Recombinant DNA production of spider silk proteins

Abstract

Spider dragline silk is considered to be the toughest biopolymer on Earth due to an extraordinary combination of strength and elasticity. Moreover, silks are biocompatible and biodegradable protein-based materials. Recent advances in genetic engineering make it possible to produce recombinant silks in heterologous hosts, opening up opportunities for large-scale production of recombinant silks for various biomedical and material science applications. We review the current strategies to produce recombinant spider silks.

Figure 1

A. An adult female orb weaver spider Nephila clavipes and her web. B. Schematic overview of N. clavipes web composed of three different spider silk proteins and their structures.
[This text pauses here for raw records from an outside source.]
Lemma last_call {R} self w pl P p tail storage :
  same_transport self0 self -> sequence_number_ self = u16 (num n) -> S (length pl) = n ->
  Forall (fun p => Zlen p <= limit) (pl ++ [p]) -> collecting pl P ->
  exists self' P' gens', SendVideoPacket (R := R) alloc self w (set_producer V0 P) now delta (media_bytes (length pl) p ++ tail)
      (u16 (Zlen p)) (RTPHeaderLength self0) cap_ms storage true
    = Cont (0, self', w ++ [red_bytes (length pl) p] ++ (fec_bytes gens' <$> seqZ 0 fec_count), set_producer V0 P')
    /\ same_transport self0 self' /\ generated (pl ++ [p]) gens'.
Proof.
  intros Hs Hseq Hi Hlim Hc. destruct hdr_length as [HL Hl]. pose proof fec_count_bounds.
  assert (Hlp : Zlen p <= limit) by (apply Forall_app in Hlim as [_ Hlim]; by apply Forall_cons_1 in Hlim as [Hlim _]).
  destruct (frame_generates (pl ++ [p])) as (gens' & Egen & Hgl & Hgd); [rewrite length_app; simpl; lia|done|].
  assert (Hmk : mk (length pl) = true) by (by apply bool_decide_eq_true).
  assert (Em : frame_media (pl ++ [p]) = media_packets_fec_ P ++ [media_pkt (length pl) p]).
  { rewrite (cl_media _ _ Hc). unfold frame_media. rewrite imap_app. cbn [imap]. by rewrite Nat.add_0_r. }
  assert (Hbytes : put (alloc IP_PACKET_SIZE) 0 (hdr hdr_b0 pt true (num (length pl)) hdr_T ++ p) = pkt_data (media_pkt (length pl) p))
    by (unfold media_pkt, media_bytes; by rewrite Hmk, frame_hdr_hdr).
  rewrite media_call by (done || lia). cbv zeta. unfold media_bytes at 1. rewrite Hmk, frame_hdr_hdr, <- app_assoc.
  rewrite (AddRtpPacket_generates alloc alloc_length P hdr_b0 pt _ hdr_T p tail (RTPHeaderLength self0) gens' fec_count);
    [|done|done|lia|rewrite (cl_media _ _ Hc); unfold frame_media, Zlen; rewrite length_imap; lia|apply Hc
     |rewrite (cl_params _ _ Hc); apply Hready|apply Hc|lia|].
  2:{ rewrite Hbytes. fold (media_pkt (length pl) p). rewrite (cl_params _ _ Hc), (cl_gens _ _ Hc), (cl_imp _ _ Hc).
      rewrite (rp_rate Hready : fec_rate params = pf), u8_id by (unfold is_u8; lia).
      change (mkPacket _ (pkt_data (media_pkt (length pl) p))) with (media_pkt (length pl) p). rewrite <- Em. exact Egen. }
  cbn [flow_bind andb]. change (negb (0 =? 0)) with false. cbv iota.
  cbn [set_producer producer_fec_ set_generated fec_packets_]. rewrite length_seqZ.
  set (P1 := set_generated _ _ _).
  destruct (fec_calls (R := R) gens' (media_packets_fec_ P) (media_pkt (length pl) p) (num (length pl)) p (Z.to_nat fec_count) 0 P1
    (media_sent self) (w ++ [red_bytes (length pl) p])) as (self' & P' & E & Hs'); try done; try lia.
  - intros j Hj. destruct (Hgd j Hj) as [? ->]. lia.
  - by apply media_sent_same.
  - by rewrite Z.add_0_r.
  - subst P1. cbn [set_generated fec_packets_]. by rewrite Z2Nat.id by lia.
  - intros _. subst P1. cbn [set_generated added_media media_packets_fec_]. by rewrite Hbytes.
  - cbn [media_pkt pkt_data]. unfold media_bytes. by rewrite Hmk.
  - exists self', P', gens'. rewrite Z2Nat.id in E by lia. rewrite E, <- app_assoc. done.
Qed.

(** ** The whole frame *)

Definition sending (sent : list VideoPacket) (self : RTPSender) (v : list (list Z) * RTPSenderVideo) : Prop :=
  exists pl, packet_bytes <$> sent = imap media_bytes pl /\ Forall (fun p => Zlen p <= limit) pl
  /\ same_transport self0 self
  /\ ((length pl < n)%nat -> sequence_number_ self = num (length pl) /\
        exists P, v = (imap red_bytes pl, set_producer V0 P) /\ collecting pl P)
  /\ (length pl = n -> exists gens', v.1 = wire_of pl gens' /\ generated pl gens').

Lemma sending_length sent pl : packet_bytes <$> sent = imap media_bytes pl -> length sent = length pl.
Proof. intros E. apply (f_equal length) in E. by rewrite length_fmap, length_imap in E. Qed.

Lemma packet_bytes_built self storage protect i p tail :
  same_transport self0 self -> sequence_number_ self = num i -> Zlen p <= limit ->
  packet_bytes (mkVideoPacket (built_header self pt (mk i) cap true ++ p ++ tail) (u16 (Zlen p))
    (RTPHeaderLength self0) storage protect) = media_bytes i p.
Proof.
  intros Hs Hseq Hp. destruct hdr_length as [_ Hl]. pose proof (Zlen_nonneg p). unfold IP_PACKET_SIZE in *.
  unfold packet_bytes. cbn [call_header_length call_payload_length call_buffer].
  rewrite (built_frame_hdr self), Hseq, app_assoc, u16_id by (done || unfold is_u16; lia). fold (media_bytes i p).
  apply ztake_front. unfold media_bytes. rewrite Zlen_app, frame_hdr_length. lia.
Qed.

Lemma call_sends storage :
  call_keeps (H := red_sender alloc now delta cap_ms) sending self0 n limit pt now cap cap_ms storage true.
Proof.
  intros R sent self v p tail (pl & Eb & Hlim & Hs & Hless & _) Hp Hi. assert (Hlen := sending_length _ _ Eb).
  rewrite Hlen in Hi |- *. fold (mk (length pl)). cbv zeta. destruct (Hless Hi) as (Hseq & P & -> & Hc).
  assert (Hs' : same_transport self0 (after_header self now (mk (length pl)) cap cap_ms true))
    by (by apply after_header_same).
  assert (Hseq' : sequence_number_ (after_header self now (mk (length pl)) cap cap_ms true) = u16 (num (S (length pl)))).
  { change (u16 (sequence_number_ self + 1) = u16 (num (S (length pl)))). rewrite Hseq. f_equal. unfold num. lia. }
  assert (Hpk := packet_bytes_built self storage true (length pl) p tail Hs Hseq Hp).
  set (pkt := mkVideoPacket _ _ _ _ _) in *. set (self1 := after_header _ _ _ _ _ _) in *.
  assert (Eb' : packet_bytes <$> (sent ++ [pkt]) = imap media_bytes (pl ++ [p])).
  { rewrite fmap_app, Eb, imap_app. cbn [imap fmap list_fmap]. rewrite Nat.add_0_r. by rewrite Hpk. }
  assert (Hlim' : Forall (fun p => Zlen p <= limit) (pl ++ [p])) by (apply Forall_app; split; [done|by constructor]).
  assert (Ewire : imap red_bytes (pl ++ [p]) = imap red_bytes pl ++ [red_bytes (length pl) p])
    by (rewrite imap_app; cbn [imap]; by rewrite Nat.add_0_r).
  assert (Ebuf : call_buffer pkt = media_bytes (length pl) p ++ tail)
    by (cbn [pkt call_buffer]; rewrite (built_frame_hdr self), Hseq by done; unfold media_bytes; by rewrite app_assoc).
  cbn [Vp8Session.SendVideoPacket red_sender]. rewrite Ebuf. cbn [pkt call_payload_length call_header_length call_storage call_protect].
  destruct (decide (S (length pl) = n)) as [En|Hne].
  - destruct (last_call (R := R) self1 (imap red_bytes pl) pl P p tail storage) as (self2 & P' & gens' & E & Hs2 & Hg);
      [done|by rewrite Hseq', En|done|done|done|].
    rewrite E. cbn [flow_bind]. eexists _, self2, _. split; [done|]. exists (pl ++ [p]).
    split; [done|]. split; [done|]. split; [done|]. rewrite length_app. cbn [length]. split; [lia|]. intros _. exists gens'.
    split; [|done]. unfold wire_of. rewrite Ewire, <- app_assoc. done.
  - destruct (collect_call (R := R) self1 (imap red_bytes pl) pl P p tail storage) as (P' & E & Hc'); [done|lia|done|done|].
    rewrite E. cbn [flow_bind]. eexists _, (media_sent self1), _. split; [done|]. exists (pl ++ [p]).
    split; [done|]. split; [done|]. split; [by apply media_sent_same|]. rewrite length_app. cbn [length]. split; [|lia].
    intros Hi'. split.
    + change (sequence_number_ self1 = num (length pl + 1)). rewrite Hseq', u16_id by (apply num_u16; lia).
      f_equal. lia.
    + exists P'. by rewrite Ewire.
Qed.
(** When every position follows, the record has the packets of the frame and no other. *)
Lemma all_delivered rxs rs d l :
  delivered rxs rs d l ->
  (forall j, 0 <= j < Z.of_nat n -> follows media gens' mask s (num n) (ssrc_ self0) m rxs j) ->
  forall e, e ∈ l <-> e ∈ imap frame_entry pl.
Proof.
  intros [Hst _ Hall Honly] Hf. assert (HZ := Zlen_media). pose proof (fec_count_bounds n pf ltac:(lia) rate_range) as Hm.
  assert (F := video_frame_ok). destruct F as [_ _ _ _ _ Hnum _ _ _ _].
  assert (Hk : 1 <= FecBurst.k media <= 48) by (unfold FecBurst.k; rewrite HZ; lia).
  destruct (steady_closed s (FecBurst.sent media) (seq_of <$> media) (FecBurst.fec_numbers (num n) m) (FecBurst.group media (num n) mask))
    with (3 := Hst) as (Hkn & _ & Hcl).
  { rewrite length_fmap. unfold frame_media. rewrite length_imap. lia. }
  { unfold FecBurst.fec_numbers. rewrite length_fmap, length_seqZ. lia. }
  intros e. split.
  - intros He. destruct (Honly e He) as (q & (i & p & Hi & ->)%sent_media & ->). destruct (sent_entry i p Hi).
    rewrite entry_of_media by done. apply list_elem_of_lookup. exists i. by rewrite list_lookup_imap, Hi.
  - intros [i Hi]%list_elem_of_lookup. rewrite list_lookup_imap in Hi. destruct (pl !! i) as [p|] eqn:Ei; [|done].
    injection Hi as <-. destruct (sent_entry i p Ei) as [Hu Hp]. assert (Hlt := lookup_lt_Some _ _ _ Ei).
    assert (Hd : u16 (s + Z.of_nat i) ∈ rec_seq_num <$> rs).
    { apply Hcl, (derivable_numbers media s (num n) (ssrc_ self0) m mask gens' Hk Hnum). eapply derivable_mono; [| |by apply (Hf (Z.of_nat i)); lia].
      - intros t [Ht Hm']. done.
      - intros row (t & Ht & (rx & Hrx & Hfec) & ->). by exists rx, t. }
    apply list_elem_of_fmap in Hd as (x & Ex & Hx). destruct (Hall x Hx) as (q & Hq & Eq & Hin).
    replace q with (media_pkt i p) in Hin; [by rewrite entry_of_media in Hin|].
    assert (Hs : FecBurst.sent media (media_pkt i p)) by (apply list_elem_of_lookup; exists i; unfold frame_media; by rewrite list_lookup_imap, Ei).
    apply (sent_inj media s Hk Hnum); [done|done|]. rewrite <- Eq, <- Ex, media_pkt_seq by done. symmetry. by apply u16_id.
Qed.

(** A packet on the wire has one place in the frame: its number says which. *)
Lemma same_number {mark mark' sn sn' body body'} :
  is_u16 sn -> is_u16 sn' -> frame_hdr red mark sn ++ body = frame_hdr red mark' sn' ++ body' -> sn = sn'.
Proof.
  intros Hu Hu' E. apply (f_equal (RtpHeaderParserImpl_Parse (R := unit) [])) in E.
  rewrite !(frame_hdr_parsed self0 cap) in E by done.
  apply (f_equal (fun r => match r with Cont (_, h) => sequenceNumber h | _ => 0 end)) in E. exact E.
Qed.

Lemma rx_of_media i p rx :
  pl !! i = Some p -> rx_of (red_bytes i p) rx -> is_media media s (Z.of_nat i) rx.
Proof.
  intros Hi [(i' & p' & Hi' & E & H)|(j & Hj & E & _)]; destruct (sent_entry i p Hi) as [Hu _].
  - destruct (sent_entry i' p' Hi') as [Hu' _]. apply same_number in E; [|done..].
    unfold RedSession.num in E. by replace i with i' by lia.
  - assert (Hu' : is_u16 (num n + j)) by (assert (H0 := inv_sequence self0 Hinv0); unfold RedSession.num in *; unfold is_u16 in *; lia).
    apply same_number in E; [|done..]. apply lookup_lt_Some in Hi. unfold RedSession.num in E. lia.
Qed.

Lemma rx_of_fec j rx :
  0 <= j < m -> rx_of (fec_bytes j) rx -> is_fec (num n) (ssrc_ self0) gens' j rx.
Proof.
  assert (H0 := inv_sequence self0 Hinv0).
  assert (Hu : forall j, 0 <= j < m -> is_u16 (num n + j)) by (intros; unfold RedSession.num in *; unfold is_u16 in *; lia).
  intros Hj [(i & p & Hi & E & _)|(j' & Hj' & E & H)].
  - destruct (sent_entry i p Hi) as [Hui _]. apply same_number in E; [|auto..]. apply lookup_lt_Some in Hi.
    unfold RedSession.num in E. lia.
  - apply same_number in E; [|auto..]. by replace j with j' by lia.
Qed.

Lemma wire_length : length wire = (n + Z.to_nat m)%nat.
Proof. unfold wire_of. by rewrite length_app, length_imap, length_fmap, length_seqZ, pl_length. Qed.

(** What is in the list of packets that arrive, by its place on the wire. *)
Lemma media_on_wire arr rxs i p :
  Forall2 rx_of arr rxs -> wire !! i = Some p -> p ∈ arr -> (i < n)%nat -> media_arrives media s (Z.of_nat i) rxs.
Proof.
  intros H2 Hi Hin Hlt. unfold wire_of in Hi. rewrite lookup_app_l in Hi by (rewrite length_imap; lia).
  rewrite list_lookup_imap in Hi. destruct (pl !! i) as [q|] eqn:E; [|done]. injection Hi as <-.
  apply list_elem_of_lookup in Hin as [t Ht]. destruct (Forall2_lookup_l _ _ _ _ _ H2 Ht) as (rx & Hrx & Hof).
  exists rx. split; [by eapply list_elem_of_lookup_2|]. by apply (rx_of_media i q).
Qed.
(* ===== verification/SenderNet.v ===== *)
(** * The sender with its history and its pacer

    The packet history of [RtpHistory] and the pacer of [Pacer] as the parts of a network
    that keeps every packet and writes down what the transport gets; and what the sender
    does with a packet on such a network when no header extension is registered. *)
From S2P Require Import Prelude Pointwise RtpWire RtpExtMap RtpHeader RtpSender RtpRoundTrip RtpSession Vp8Session Pacer RedSender RtpResend RtpHistory RtpKept.
Local Open Scope Z_scope.

(** The default of the sender. *)
Definition max_payload_length : Z := IP_PACKET_SIZE - 28.

(** With a history, without a pacer. *)
Definition stored_wire : Network := {|
  net := RTPPacketHistory * list (list Z);
  max_payload_length_ := max_payload_length;
  packet_history_PutRTPPacket R n now packet length max capture type :=
    let! (r, h) := PutRTPPacket n.1 now packet length max capture type in Cont (r, (h, n.2));
  packet_history_GetPacketAndSetSendTime R n now seq min retransmit buffer :=
    let! (r, h) := GetPacketAndSetSendTime n.1 now seq min retransmit buffer in Cont (r, (h, n.2));
  packet_history_GetBestFittingPacket R n buffer length := GetBestFittingPacket n.1 buffer length;
  paced_sender_ := false;
  paced_sender_SendPacket n _ _ _ _ _ _ _ := (true, n);
  transport_SendPacket n packet := (Zlen packet, (n.1, n.2 ++ [packet]))
|}.

(** With both.  SendPacket of the pacer reads the milliseconds of the clock only. *)
Definition ms_clock (now_ms : Z) : Clock := mkClock now_ms (1000 * now_ms).
Definition paced_wire : Network := {|
  net := PacedSender * (RTPPacketHistory * list (list Z));
  max_payload_length_ := max_payload_length;
  packet_history_PutRTPPacket R n now packet length max capture type :=
    let! (r, m) := packet_history_PutRTPPacket (Network := stored_wire) n.2 now packet length max capture type in
    Cont (r, (n.1, m));
  packet_history_GetPacketAndSetSendTime R n now seq min retransmit buffer :=
    let! (r, m) := packet_history_GetPacketAndSetSendTime (Network := stored_wire) n.2 now seq min retransmit buffer in
    Cont (r, (n.1, m));
  packet_history_GetBestFittingPacket R n buffer length :=
    packet_history_GetBestFittingPacket (Network := stored_wire) n.2 buffer length;
  paced_sender_ := true;
  paced_sender_SendPacket n now priority ssrc sn capture bytes retransmission :=
    let '(go, p) := SendPacket n.1 (ms_clock now) priority ssrc sn capture bytes retransmission in (go, (p, n.2));
  transport_SendPacket n packet :=
    let '(sent, m) := transport_SendPacket (Network := stored_wire) n.2 packet in (sent, (n.1, m))
|}.

(** ** Packets that are not rewritten *)

Lemma no_updates {R} self packet length h now diff :
  rtp_header_extension_map_ self = [] ->
  UpdateTransmissionTimeOffset (R := R) self packet length h diff = Cont packet
  /\ UpdateAbsoluteSendTime (R := R) self packet length h now = Cont packet.
Proof.
  intros Hm. unfold UpdateTransmissionTimeOffset, UpdateAbsoluteSendTime, find_block. by rewrite Hm.
Qed.

Definition readable (packet : list Z) : Prop := exists r, forall R, Parse (R := R) packet None new_RTPHeader = Cont r.

Lemma PrepareAndSendPacket_stored {R} alloc self h w now buffer packet tail cap :
  rtp_header_extension_map_ self = [] -> readable packet -> 0 < Zlen packet -> buffer = packet ++ tail ->
  PrepareAndSendPacket (H := stored_wire) (R := R) alloc self (h, w) now buffer (Zlen packet) cap false
  = Cont (true, media_sent self, (h, w ++ [packet])).
Proof.
  intros Hm [[b x] Hx] Hl ->. pose proof (Zlen_nonneg tail). unfold PrepareAndSendPacket.
  rewrite blk_get_Cont, zdrop_0, ztake_front by (rewrite ?Zlen_app; done || lia). cbn [flow_bind].
  rewrite Hx. cbn [flow_bind]. rewrite blk_get_Cont, zdrop_0, ztake_front by (rewrite ?Zlen_app; done || lia). cbn [flow_bind].
  destruct (no_updates (R := R) self packet (Zlen packet) x now (now - cap) Hm) as [E1 E2]. rewrite E1. cbn [flow_bind]. rewrite E2. cbn [flow_bind].
  unfold SendPacketToNetwork. cbn [transport_SendPacket stored_wire fst snd]. by rewrite (proj2 (Z.leb_gt _ _)) by lia.
Qed.

(** ** The packets of the history *)

(** What is kept, whenever it was sent. *)
Definition kept (e : Stored) : Z * list Z * Z * StorageType := (st_seq e, st_bytes e, st_time e, st_type e).

Lemma kept_set_sent now (i : nat) (q : list Stored) : kept <$> alter (set_sent now) i q = kept <$> q.
Proof. revert i. induction q as [|e q IH]; intros [|i]; cbn; [done..|]. f_equal. apply IH. Qed.

Definition may_sendb (now min : Z) (retransmit : bool) (e : Stored) : bool :=
  (if 0 <? min then min <=? now - st_sent e else true) && negb (retransmit && bool_decide (st_type e = kDontRetransmit)).

Lemma may_sendb_spec now min retransmit e : may_sendb now min retransmit e = true <-> may_send now min retransmit e.
Proof.
  unfold may_sendb, may_send. rewrite andb_true_iff, negb_true_iff, andb_false_iff, bool_decide_eq_false.
  destruct (Z.ltb_spec 0 min); rewrite ?Z.leb_le; destruct retransmit; intuition (try lia; try done).
Qed.

(** With one packet for each number, what the history gives is determined. *)
Lemma Get_found {R} self n q now seq min retransmit buffer i e :
  holds self n q -> NoDup (st_seq <$> q) -> q !! i = Some e -> st_seq e = seq -> is_u16 seq ->
  max_packet_length_ self <= Zlen buffer ->
  exists self', GetPacketAndSetSendTime (R := R) self now seq min retransmit buffer
    = Cont (if may_sendb now min retransmit e then Some (put buffer 0 (st_bytes e), Zlen (st_bytes e), st_time e) else None, self')
    /\ holds self' n (if may_sendb now min retransmit e then alter (set_sent now) i q else q)
    /\ max_packet_length_ self' = max_packet_length_ self.
Proof.
  intros Hh Hd Hi Hs Hu Hb. destruct (Get_holds (R := R) self n q now seq min retransmit buffer Hh Hu Hb) as (r & self' & q' & E & Hst & Hh' & Hm).
  exists self'. rewrite E.
  assert (Huniq : forall i' e', q !! i' = Some e' -> st_seq e' = seq -> i' = i).
  { intros i' e' Hi' Hs'. apply (NoDup_lookup _ _ _ seq Hd); rewrite list_lookup_fmap; [rewrite Hi'|rewrite Hi]; cbn; congruence. }
  inversion Hst; subst.
  - match goal with H1 : q !! ?i0 = Some ?e0, H2 : st_seq ?e0 = st_seq e, H3 : may_send _ _ _ _ |- _ =>
      assert (i0 = i) by (by apply (Huniq i0 e0)); subst i0; rewrite Hi in H1; injection H1 as <-;
      apply may_sendb_spec in H3; by rewrite H3 end.
  - match goal with H1 : q' !! ?i0 = Some ?e0, H2 : st_seq ?e0 = st_seq e, H3 : ~ may_send _ _ _ _ |- _ =>
      assert (i0 = i) by (by apply (Huniq i0 e0)); subst i0; rewrite Hi in H1; injection H1 as <-;
      rewrite <- may_sendb_spec in H3; apply not_true_is_false in H3; by rewrite H3 end.
  - exfalso. match goal with H1 : st_seq e ∉ _ |- _ => apply H1, list_elem_of_fmap end. exists e. split; [done|].
    by eapply list_elem_of_lookup_2.
Qed.

Lemma Get_absent {R} self n q now seq min retransmit buffer :
  holds self n q -> seq ∉ st_seq <$> q -> is_u16 seq -> max_packet_length_ self <= Zlen buffer ->
  exists self', GetPacketAndSetSendTime (R := R) self now seq min retransmit buffer = Cont (None, self')
    /\ holds self' n q /\ max_packet_length_ self' = max_packet_length_ self.
Proof.
  intros Hh Ha Hu Hb. destruct (Get_holds (R := R) self n q now seq min retransmit buffer Hh Hu Hb) as (r & self' & q' & E & Hst & Hh' & Hm).
  exists self'. rewrite E. assert (Hno : forall i e, q !! i = Some e -> st_seq e = seq -> False).
  { intros i e Hi Hs. apply Ha, list_elem_of_fmap. exists e. split; [done|]. by eapply list_elem_of_lookup_2. }
  inversion Hst; subst; try done; exfalso; by eapply Hno.
Qed.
The coloured boxes indicate the structural motifs in silk proteins. An empty box marked ‘?’ indicates that the secondary structure of the ‘spacer’ region is unknown. Note: MaSp1 or MaSp2: major ampullate spidroin 1 or 2; MiSp1 and 2: minor ampullate spidroin1 and 2; Flag: flagelliform protein. The photo was taken by Olena and Artem Tokarev in the Florida Keys.

Figure 2

Recombinant DNA approach used to prepare silk-like proteins.

Figure 3

Gene multimerization approaches. Note: RE Site stands for a restriction enzyme site.

Figure 4

Cloning strategy used by the Lewis group to engineer long repetitive spider silk sequences (in green). A. Cloning of a silk monomer into the vector pBluescript II SK+. B. The resulting plasmid is double digested and fragments containing silk monomers are ligated again to produce longer sequences. C. The synthetic spider silk multimer is ligated into pET19b expression vector. Note: Restriction digestion sites are indicated by star. Adapted from reference (Teule et al., 2009).

Figure 5

Expression of the chimeric silkworm/spider silk/EGFP protein in (A) cocoons, (B and C) silk glands and (D) silk fibres from spider 6-GFP silkworms. Reproduced with permission from (Teulé et al., 2012b).